■ **EXTRACTED MATERIAL**
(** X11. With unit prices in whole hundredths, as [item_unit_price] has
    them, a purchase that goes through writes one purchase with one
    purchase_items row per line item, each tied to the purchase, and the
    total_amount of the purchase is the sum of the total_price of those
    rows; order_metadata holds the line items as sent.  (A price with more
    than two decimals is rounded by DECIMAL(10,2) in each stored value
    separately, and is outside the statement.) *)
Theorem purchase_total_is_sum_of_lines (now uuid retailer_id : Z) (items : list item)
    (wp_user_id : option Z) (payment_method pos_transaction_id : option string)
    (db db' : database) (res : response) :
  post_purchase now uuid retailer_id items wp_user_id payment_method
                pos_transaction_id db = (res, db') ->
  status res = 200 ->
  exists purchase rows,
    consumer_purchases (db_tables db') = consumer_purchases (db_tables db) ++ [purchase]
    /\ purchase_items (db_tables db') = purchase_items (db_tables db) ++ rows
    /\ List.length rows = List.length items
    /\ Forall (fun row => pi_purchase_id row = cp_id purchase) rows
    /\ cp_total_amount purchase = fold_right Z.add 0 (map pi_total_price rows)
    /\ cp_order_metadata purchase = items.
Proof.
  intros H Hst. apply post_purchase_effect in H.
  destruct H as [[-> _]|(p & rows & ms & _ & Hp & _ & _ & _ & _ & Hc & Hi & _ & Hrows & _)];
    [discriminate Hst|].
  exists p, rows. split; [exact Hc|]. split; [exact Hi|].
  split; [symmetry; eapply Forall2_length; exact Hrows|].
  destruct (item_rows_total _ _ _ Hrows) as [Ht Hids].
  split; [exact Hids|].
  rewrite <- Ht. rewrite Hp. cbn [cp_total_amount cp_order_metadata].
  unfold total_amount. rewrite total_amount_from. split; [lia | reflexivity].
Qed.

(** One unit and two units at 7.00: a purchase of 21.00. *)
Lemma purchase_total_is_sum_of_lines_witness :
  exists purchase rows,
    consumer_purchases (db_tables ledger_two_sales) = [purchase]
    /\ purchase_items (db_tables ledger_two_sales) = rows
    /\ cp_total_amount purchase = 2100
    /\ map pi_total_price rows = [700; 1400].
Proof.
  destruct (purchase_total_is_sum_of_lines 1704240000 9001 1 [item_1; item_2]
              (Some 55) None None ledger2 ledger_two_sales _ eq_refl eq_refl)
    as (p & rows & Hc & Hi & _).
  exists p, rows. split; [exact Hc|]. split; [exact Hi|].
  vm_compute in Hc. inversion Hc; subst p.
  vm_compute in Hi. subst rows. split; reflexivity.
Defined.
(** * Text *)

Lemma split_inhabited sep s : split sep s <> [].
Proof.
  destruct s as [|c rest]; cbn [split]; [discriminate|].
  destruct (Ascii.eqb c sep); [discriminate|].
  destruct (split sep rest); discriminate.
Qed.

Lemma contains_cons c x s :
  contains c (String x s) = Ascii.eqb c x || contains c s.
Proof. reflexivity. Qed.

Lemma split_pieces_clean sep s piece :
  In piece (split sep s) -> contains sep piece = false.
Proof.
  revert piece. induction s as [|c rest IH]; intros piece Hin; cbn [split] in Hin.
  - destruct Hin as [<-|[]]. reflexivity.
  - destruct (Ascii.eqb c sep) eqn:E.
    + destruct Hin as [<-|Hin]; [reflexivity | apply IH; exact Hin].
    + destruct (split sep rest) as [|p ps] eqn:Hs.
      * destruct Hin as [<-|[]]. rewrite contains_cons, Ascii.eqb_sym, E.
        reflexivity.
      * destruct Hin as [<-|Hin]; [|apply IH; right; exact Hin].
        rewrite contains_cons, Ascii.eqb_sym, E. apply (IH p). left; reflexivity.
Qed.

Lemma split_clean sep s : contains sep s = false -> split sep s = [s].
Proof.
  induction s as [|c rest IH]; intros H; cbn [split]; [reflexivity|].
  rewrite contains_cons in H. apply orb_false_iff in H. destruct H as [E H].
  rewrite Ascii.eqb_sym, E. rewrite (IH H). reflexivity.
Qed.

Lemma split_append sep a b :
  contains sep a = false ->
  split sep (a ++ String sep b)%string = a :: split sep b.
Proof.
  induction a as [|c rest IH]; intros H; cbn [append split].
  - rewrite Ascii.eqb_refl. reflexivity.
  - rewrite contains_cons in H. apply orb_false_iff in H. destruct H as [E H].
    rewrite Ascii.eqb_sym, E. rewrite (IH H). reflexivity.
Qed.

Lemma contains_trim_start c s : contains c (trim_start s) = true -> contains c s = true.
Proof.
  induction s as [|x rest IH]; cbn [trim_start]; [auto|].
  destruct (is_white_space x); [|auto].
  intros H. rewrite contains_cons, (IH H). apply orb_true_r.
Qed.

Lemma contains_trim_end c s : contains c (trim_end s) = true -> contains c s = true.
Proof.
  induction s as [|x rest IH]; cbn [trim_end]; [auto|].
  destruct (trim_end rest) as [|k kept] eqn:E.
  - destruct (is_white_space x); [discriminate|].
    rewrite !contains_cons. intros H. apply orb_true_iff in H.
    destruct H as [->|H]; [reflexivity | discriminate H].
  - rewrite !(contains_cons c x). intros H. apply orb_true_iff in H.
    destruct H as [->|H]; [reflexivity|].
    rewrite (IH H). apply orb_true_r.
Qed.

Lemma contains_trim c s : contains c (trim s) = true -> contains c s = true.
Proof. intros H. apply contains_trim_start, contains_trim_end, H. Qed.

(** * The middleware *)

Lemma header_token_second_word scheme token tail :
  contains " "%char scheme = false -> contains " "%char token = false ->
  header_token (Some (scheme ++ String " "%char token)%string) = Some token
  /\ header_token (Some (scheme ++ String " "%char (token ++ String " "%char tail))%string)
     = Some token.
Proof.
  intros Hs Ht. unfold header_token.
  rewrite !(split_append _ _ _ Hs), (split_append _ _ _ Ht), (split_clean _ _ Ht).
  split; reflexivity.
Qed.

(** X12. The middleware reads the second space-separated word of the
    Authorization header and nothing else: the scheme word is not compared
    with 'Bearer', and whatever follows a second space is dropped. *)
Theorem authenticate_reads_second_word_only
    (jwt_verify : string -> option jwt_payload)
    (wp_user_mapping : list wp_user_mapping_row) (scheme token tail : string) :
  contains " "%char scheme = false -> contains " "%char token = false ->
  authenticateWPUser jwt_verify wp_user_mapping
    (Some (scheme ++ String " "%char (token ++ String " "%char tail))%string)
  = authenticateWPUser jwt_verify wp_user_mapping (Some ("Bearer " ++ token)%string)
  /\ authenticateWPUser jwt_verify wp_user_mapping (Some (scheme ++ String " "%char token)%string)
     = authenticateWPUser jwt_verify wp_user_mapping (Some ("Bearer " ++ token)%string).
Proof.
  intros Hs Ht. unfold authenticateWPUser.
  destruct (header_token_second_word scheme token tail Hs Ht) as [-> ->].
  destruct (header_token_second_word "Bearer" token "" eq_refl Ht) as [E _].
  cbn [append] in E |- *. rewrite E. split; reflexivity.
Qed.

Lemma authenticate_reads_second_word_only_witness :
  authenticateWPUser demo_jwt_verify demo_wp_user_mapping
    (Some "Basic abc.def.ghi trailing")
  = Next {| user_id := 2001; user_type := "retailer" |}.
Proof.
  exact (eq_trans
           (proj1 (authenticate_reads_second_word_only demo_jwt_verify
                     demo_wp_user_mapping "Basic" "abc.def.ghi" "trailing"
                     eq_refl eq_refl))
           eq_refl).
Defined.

■ **DESCRIPTION OF THE TASK**
Go to the line in the material above that contains "- destruct (is_white_space" and copy exactly from there through the line that contains "rewrite !(split_append _", stopping after it.

■ **ANSWER TO THE PROBLEM**
  - destruct (is_white_space x); [discriminate|].
    rewrite !contains_cons. intros H. apply orb_true_iff in H.
    destruct H as [->|H]; [reflexivity | discriminate H].
  - rewrite !(contains_cons c x). intros H. apply orb_true_iff in H.
    destruct H as [->|H]; [reflexivity|].
    rewrite (IH H). apply orb_true_r.
Qed.

Lemma contains_trim c s : contains c (trim s) = true -> contains c s = true.
Proof. intros H. apply contains_trim_start, contains_trim_end, H. Qed.

(** * The middleware *)

Lemma header_token_second_word scheme token tail :
  contains " "%char scheme = false -> contains " "%char token = false ->
  header_token (Some (scheme ++ String " "%char token)%string) = Some token
  /\ header_token (Some (scheme ++ String " "%char (token ++ String " "%char tail))%string)
     = Some token.
Proof.
  intros Hs Ht. unfold header_token.
  rewrite !(split_append _ _ _ Hs), (split_append _ _ _ Ht), (split_clean _ _ Ht).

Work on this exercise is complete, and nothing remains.